◆ **EXERCISE**: Scan the data below. Pull out each line where "Sorter" occurs.

Dataset entries
* * * *
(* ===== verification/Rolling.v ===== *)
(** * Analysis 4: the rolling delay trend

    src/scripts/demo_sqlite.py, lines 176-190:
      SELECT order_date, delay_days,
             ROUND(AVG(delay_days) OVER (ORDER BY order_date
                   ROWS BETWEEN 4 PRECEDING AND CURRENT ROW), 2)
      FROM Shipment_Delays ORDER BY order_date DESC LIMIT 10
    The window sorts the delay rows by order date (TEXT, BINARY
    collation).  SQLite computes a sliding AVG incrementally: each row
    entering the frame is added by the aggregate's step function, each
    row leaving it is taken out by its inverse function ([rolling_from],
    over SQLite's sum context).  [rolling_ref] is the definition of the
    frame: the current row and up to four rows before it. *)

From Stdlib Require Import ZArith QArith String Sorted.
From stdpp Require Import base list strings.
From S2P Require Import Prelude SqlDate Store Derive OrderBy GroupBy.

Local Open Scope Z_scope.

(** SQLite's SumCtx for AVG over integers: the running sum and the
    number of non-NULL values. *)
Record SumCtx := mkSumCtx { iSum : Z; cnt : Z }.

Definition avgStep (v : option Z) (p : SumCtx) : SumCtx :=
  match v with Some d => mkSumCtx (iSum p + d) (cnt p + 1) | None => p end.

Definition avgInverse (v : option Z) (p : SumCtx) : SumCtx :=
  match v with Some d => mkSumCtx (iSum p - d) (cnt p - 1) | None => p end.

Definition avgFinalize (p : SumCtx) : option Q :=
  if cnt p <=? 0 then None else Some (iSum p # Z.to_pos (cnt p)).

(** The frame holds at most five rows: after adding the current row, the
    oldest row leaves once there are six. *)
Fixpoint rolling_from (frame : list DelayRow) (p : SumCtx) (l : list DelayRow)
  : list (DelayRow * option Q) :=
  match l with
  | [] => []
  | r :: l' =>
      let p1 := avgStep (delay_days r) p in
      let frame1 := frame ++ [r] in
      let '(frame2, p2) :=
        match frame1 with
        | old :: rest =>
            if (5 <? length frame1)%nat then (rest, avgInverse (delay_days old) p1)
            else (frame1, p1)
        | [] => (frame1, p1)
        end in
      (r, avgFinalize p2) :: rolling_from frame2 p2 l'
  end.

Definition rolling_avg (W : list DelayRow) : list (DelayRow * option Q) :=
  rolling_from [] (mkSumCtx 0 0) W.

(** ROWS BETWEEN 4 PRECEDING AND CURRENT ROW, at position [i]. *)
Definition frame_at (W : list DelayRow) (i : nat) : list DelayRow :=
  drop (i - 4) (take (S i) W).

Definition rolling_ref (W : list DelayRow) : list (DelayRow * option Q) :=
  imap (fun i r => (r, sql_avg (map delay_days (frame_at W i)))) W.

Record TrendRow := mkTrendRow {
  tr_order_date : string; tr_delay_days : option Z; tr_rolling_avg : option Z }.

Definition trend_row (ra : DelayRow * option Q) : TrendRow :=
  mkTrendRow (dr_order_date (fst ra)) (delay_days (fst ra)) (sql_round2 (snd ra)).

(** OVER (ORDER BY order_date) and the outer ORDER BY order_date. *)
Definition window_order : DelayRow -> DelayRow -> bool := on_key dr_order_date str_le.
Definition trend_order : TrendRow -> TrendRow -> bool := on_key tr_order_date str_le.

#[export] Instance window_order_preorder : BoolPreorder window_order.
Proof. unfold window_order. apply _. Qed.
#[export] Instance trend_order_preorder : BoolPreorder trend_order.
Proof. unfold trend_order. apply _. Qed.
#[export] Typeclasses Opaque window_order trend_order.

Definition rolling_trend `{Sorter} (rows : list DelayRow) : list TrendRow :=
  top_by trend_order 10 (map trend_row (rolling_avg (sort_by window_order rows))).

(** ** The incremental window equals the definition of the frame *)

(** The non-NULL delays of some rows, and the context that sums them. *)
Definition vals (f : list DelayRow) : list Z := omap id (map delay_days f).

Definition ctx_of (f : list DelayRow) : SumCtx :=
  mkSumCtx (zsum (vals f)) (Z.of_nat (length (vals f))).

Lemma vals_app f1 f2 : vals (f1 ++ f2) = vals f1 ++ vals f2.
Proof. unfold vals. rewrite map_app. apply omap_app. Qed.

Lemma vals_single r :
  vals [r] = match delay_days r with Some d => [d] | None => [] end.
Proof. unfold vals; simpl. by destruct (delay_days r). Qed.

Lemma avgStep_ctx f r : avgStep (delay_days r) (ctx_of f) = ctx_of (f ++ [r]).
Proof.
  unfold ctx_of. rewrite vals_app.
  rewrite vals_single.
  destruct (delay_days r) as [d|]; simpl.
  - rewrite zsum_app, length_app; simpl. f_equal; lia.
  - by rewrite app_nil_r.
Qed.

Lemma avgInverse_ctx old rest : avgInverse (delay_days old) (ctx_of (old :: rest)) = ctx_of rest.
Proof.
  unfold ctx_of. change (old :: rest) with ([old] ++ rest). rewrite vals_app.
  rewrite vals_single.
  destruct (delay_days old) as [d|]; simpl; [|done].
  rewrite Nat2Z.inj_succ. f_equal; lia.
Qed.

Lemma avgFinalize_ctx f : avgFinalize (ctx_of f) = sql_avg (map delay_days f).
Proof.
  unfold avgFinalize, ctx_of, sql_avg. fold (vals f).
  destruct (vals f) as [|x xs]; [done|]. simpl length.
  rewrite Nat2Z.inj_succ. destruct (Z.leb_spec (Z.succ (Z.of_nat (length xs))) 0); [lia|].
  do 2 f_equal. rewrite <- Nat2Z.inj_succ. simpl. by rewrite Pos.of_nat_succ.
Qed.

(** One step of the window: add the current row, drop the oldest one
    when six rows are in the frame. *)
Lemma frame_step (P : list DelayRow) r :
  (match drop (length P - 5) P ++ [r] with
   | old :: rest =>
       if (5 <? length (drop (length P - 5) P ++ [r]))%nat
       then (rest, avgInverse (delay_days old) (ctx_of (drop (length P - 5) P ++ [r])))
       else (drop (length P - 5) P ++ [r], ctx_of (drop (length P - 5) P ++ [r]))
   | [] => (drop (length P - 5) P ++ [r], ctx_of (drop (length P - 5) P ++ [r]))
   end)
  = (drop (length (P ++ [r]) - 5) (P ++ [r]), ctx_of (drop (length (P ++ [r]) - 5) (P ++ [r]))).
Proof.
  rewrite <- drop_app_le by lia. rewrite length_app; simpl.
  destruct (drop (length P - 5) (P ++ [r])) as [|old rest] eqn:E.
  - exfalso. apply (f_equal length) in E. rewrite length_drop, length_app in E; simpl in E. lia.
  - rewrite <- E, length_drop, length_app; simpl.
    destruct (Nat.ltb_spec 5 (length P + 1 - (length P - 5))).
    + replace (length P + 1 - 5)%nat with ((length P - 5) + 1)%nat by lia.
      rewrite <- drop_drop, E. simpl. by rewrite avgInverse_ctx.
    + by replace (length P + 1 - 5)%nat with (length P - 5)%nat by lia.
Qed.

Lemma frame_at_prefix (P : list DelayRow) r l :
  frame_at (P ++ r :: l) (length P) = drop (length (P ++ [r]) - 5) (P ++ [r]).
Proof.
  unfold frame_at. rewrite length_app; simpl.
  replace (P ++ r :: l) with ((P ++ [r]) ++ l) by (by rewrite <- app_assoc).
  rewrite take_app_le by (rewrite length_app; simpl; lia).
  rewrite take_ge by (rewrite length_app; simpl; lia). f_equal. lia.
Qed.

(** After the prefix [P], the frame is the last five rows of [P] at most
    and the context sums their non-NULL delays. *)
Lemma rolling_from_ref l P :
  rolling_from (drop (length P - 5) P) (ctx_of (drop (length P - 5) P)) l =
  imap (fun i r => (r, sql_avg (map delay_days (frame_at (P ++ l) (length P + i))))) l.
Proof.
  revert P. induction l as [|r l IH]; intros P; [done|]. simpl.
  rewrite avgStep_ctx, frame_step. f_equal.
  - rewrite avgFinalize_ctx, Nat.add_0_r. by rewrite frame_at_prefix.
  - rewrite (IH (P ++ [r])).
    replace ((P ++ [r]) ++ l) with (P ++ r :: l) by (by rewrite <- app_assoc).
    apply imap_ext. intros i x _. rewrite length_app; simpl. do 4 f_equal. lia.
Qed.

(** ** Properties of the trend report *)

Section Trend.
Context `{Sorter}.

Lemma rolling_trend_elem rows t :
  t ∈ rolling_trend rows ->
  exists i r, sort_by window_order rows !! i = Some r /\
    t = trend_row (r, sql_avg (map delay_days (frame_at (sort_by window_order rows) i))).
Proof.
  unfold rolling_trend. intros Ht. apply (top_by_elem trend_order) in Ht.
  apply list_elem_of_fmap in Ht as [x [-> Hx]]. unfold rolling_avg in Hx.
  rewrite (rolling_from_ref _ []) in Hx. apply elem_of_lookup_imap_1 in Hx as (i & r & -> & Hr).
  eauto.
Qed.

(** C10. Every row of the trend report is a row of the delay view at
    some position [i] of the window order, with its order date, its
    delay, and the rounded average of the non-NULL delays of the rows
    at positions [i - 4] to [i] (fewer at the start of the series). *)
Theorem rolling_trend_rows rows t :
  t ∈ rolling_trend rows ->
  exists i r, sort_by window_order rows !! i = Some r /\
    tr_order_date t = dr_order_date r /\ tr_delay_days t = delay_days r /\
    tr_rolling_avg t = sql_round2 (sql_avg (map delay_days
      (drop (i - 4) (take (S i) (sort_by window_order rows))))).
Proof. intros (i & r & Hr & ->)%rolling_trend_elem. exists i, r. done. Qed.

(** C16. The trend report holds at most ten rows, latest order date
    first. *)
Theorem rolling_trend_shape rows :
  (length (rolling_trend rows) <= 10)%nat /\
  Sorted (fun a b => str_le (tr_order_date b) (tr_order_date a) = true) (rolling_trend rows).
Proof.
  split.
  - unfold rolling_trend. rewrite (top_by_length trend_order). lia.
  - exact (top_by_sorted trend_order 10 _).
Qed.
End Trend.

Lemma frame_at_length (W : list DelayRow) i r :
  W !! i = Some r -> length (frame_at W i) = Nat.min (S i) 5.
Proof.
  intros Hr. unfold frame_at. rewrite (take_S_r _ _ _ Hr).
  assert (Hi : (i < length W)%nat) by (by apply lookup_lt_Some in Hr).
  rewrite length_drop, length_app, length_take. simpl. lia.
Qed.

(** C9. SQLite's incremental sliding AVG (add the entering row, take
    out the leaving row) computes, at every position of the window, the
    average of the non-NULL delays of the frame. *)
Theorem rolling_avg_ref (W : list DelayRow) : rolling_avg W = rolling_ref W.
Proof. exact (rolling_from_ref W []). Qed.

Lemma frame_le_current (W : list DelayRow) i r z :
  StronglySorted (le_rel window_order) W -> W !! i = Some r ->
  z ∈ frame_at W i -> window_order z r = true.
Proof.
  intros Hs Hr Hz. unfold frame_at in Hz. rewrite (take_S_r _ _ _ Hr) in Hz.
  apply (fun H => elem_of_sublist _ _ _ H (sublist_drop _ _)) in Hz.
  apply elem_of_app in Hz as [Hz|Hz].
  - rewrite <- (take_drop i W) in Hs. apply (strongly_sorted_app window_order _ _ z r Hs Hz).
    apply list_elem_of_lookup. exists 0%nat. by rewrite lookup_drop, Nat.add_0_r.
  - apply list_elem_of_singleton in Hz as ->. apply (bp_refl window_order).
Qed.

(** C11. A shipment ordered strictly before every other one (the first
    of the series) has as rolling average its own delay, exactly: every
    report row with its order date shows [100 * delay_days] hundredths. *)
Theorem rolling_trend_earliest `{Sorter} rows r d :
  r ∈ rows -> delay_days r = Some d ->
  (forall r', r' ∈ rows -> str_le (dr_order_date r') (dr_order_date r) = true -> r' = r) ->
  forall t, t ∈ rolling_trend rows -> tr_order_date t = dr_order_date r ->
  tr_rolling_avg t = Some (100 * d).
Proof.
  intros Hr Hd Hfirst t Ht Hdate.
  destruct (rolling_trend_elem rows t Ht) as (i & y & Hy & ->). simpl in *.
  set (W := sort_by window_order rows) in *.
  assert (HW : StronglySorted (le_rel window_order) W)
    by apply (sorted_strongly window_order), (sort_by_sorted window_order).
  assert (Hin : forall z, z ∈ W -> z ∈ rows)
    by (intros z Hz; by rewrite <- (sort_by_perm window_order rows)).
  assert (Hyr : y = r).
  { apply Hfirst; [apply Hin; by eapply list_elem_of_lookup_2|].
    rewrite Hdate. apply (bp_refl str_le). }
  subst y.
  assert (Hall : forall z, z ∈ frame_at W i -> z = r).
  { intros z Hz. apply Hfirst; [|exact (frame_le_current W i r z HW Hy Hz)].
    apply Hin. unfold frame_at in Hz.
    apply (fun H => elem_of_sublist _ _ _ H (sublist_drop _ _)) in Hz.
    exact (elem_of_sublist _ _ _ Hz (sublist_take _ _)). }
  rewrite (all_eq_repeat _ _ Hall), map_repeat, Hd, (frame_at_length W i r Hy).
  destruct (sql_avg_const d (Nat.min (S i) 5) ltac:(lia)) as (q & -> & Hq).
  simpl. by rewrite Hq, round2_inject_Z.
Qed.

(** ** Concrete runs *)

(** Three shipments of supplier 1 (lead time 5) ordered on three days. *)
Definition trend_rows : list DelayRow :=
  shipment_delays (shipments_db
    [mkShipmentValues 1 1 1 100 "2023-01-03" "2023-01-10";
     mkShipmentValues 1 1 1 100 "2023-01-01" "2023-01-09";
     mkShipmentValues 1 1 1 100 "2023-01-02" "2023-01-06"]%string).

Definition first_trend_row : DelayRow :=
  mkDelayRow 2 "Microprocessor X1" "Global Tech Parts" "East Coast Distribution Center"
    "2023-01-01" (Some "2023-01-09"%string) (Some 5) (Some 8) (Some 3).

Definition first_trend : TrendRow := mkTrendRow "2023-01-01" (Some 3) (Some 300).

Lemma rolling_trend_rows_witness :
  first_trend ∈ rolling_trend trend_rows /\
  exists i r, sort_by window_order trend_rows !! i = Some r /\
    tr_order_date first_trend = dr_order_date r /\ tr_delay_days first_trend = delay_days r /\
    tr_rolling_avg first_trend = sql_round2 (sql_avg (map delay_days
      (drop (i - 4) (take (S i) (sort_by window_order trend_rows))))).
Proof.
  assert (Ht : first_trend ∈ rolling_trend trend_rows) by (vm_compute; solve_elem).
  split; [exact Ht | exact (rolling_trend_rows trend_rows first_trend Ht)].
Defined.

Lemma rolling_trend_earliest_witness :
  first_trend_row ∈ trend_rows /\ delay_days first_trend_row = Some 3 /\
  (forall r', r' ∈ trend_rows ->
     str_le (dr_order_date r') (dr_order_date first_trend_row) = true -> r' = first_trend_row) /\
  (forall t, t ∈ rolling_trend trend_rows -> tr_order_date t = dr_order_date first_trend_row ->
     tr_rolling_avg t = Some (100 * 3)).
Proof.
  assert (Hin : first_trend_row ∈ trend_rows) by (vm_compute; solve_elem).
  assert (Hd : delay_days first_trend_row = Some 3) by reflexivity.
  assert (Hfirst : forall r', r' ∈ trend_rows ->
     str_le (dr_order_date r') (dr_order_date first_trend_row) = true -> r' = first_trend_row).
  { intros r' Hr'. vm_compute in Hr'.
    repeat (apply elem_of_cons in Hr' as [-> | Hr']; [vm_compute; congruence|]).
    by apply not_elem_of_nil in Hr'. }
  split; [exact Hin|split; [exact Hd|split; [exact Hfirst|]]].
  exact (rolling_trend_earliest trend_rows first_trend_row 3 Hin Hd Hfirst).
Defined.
* * * *
◆ **RESULT**:
Definition rolling_trend `{Sorter} (rows : list DelayRow) : list TrendRow :=
Context `{Sorter}.
Theorem rolling_trend_earliest `{Sorter} rows r d :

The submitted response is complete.